Прохор по настоянию Бригитты заказал опять лимонад. Сам он не любил этот напиток. Он предпочитал настоящую сельтерскую воду, холодную, шипучую. Выпьешь — приятно бьет в нос. Пунке разлила лимонад по бокалам, предложила Прохору. Он не отказался. От дыма, висевшего облаком в гасштете, немного шумело в голове и хотелось освежиться. Отпив лимонад, он спросил:

— Скажите, Бригитта, а кто это с Онкелем?

Бригитта на миг посуровела:

— Мне не хочется говорить о нем.



— Что, неприятная личность?

— Нет, не совсем, но все же...

— Не понимаю...

— Может быть, как-нибудь расскажу.

— Другой случай вряд ли подвернется.

Бригитта заколебалась, неопределенно пожала плечами:

— Это Кока. Работает со мной и Паулем в цехе. Русский, эмигрант. Приехал к нам еще мальчишкой. Вот и живет.

Новиков посмотрел на Коку. В чертах его лица действительно было что-то русское: немного вздернутый нос, светлые волосы и, кажется, голубые глаза.

— И привык к обстановке, доволен жизнью? — спросил он.

— Как вам сказать, по-моему, не очень.

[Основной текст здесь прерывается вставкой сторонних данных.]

(** * Balance consistency and derived metrics of the expense manager

    A shallow embedding of the money-movement rules of the Django project:
    [accounts/models.py] (Account, AccountTransfer), [transactions/models.py]
    (Transaction), [budgets/models.py] (Budget) and [goals/models.py]
    (FinancialGoal, GoalContribution), together with the entry points that
    reach them ([accounts/api/views.py], [accounts/api/serializers.py], the
    registered admin classes).  The second part adds the other methods of
    these models, the admin action and the list filters that read them
    ([accounts/admin.py], [budgets/admin.py], [transactions/admin.py])
    and the path of a category ([categories/models.py]).

    Modelling conventions.
    - A [decimal.Decimal] is modelled by the rational number it denotes.
      Python's [==], [<], [>=] on decimals compare values, which is [Qeq],
      [Qlt], [Qle] here.  [+], [-], [*] are exact, as Python's are while
      the result has at most 28 significant digits; [/] is the exact
      quotient, which Python rounds to 28 significant digits.
    - A table holds, for each key, the values [save] handed to the
      database.  What a column [DecimalField(max_digits=18,
      decimal_places=2)] keeps of a value is the database's doing and no
      part of the source: a value of the column is kept as it is, a
      value with more places is rounded to two, and what becomes of a
      value with more than 16 digits before the point differs from one
      database to another.  A statement that is to hold of the row as
      the database keeps it compares the row with what the object holds
      through [column_keeps], or takes the balances to be values of
      their columns ([fits]).
    - The attribute [exchange_rate] of a transfer holds a [Decimal] or a
      float ([Rate]): the field is declared with [default=1.0], and the
      product of a [Decimal] and a float raises [TypeError].
    - A [CharField] is a [string]; the code compares it with [==].
    - A model instance is a Python object: instances of [Account] live in a
      heap indexed by object identity, so that two attributes naming the
      same object, or two objects loaded from the same row, behave as in
      Python.  A table is a finite map from primary keys to rows.
    - A method that mutates state is a function in the monad [M]: it
      returns a value or raises, and what it wrote before raising stays
      written (the code opens no [transaction.atomic] block). *)

From Stdlib Require Import QArith Qabs Lqa ZArith String.
From stdpp Require Import base option gmap strings list.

Представьте, до сих пор одинок.

— Сколько же ему лет?

— Лет сорок, сорок с небольшим.

— Да, пора было бы обзавестись семьей.

— Наверное, что-то не получается. Хотя, я знаю, он любит одну женщину, очень любит.

— А она не отвечает взаимностью?

— Нет, кажется, она могла бы. Она любит его. Но.

— В чем же дело?

— На их пути есть препятствие. И они его не могу перешагнуть.

— Какое же?

Бригитта выпрямилась, внимательно посмотрела Прохору в глаза:

— Этим препятствием являюсь я, Прохор.

— Вы?

— Он любит мою маму. Заходит к нам. Даже помогает по хозяйству. Но я не уважаю Коку: он много пьет.

— Так, может, потому и пьет, что неудачник?

— Не знаю, Прохор, но я считаю: мама достойна лучшего.

Прохор заметил: к Коке подошел Петкер, что-то сказал на ухо. Кока встал и пошел к роялю. Сел на пуфик, заиграл. Несколько пар начали танцевать.

Пауль сел за стол с Прохором и Бригиттой.

— Идите танцевать, молодежь, — сказал он, улыбаясь.

— Мы посмотрим, как другие танцуют, — ответил Прохор. — Не так ли, Бригитта?

— Да, посмотрим.

Разговорились, вспомнили знакомых. Роте спросил, не ездил ли Новиков в отпуск.

— Нет еще, — ответил Прохор. — Есть у меня забота одна. — Он повертел картонный кружочек. — Отец у меня, Пауль, здесь погиб. А вот до сих пор не знаю где.

— Похоронная, наверное, была?

— Была. Но хата у мамы сгорела — и бумага пропала. Хочу в отпуск поездить по Германии, походить по кладбищам, может быть...

— Ох, трудно это, Прохор. Даже в последние дни ваших много тут полегло. — Пауль тяжело вздохнул. — Хоть и говорят некоторые: мол, русским здесь не с кем было драться, фольксштурмовцы-де одни воевали. Чепуха! Я видел своими глазами, много было крови...

— Отца перед самым концом убили, — сказал Прохор.

Бригитта слушала, притаившись. Помнится, она говорила Прохору, что русские отняли у нее отца, теперь почти то же говорит и Прохор о немцах. Она настороженно смотрела в глаза Пауля: может быть, он что-нибудь скажет и успокоит ее.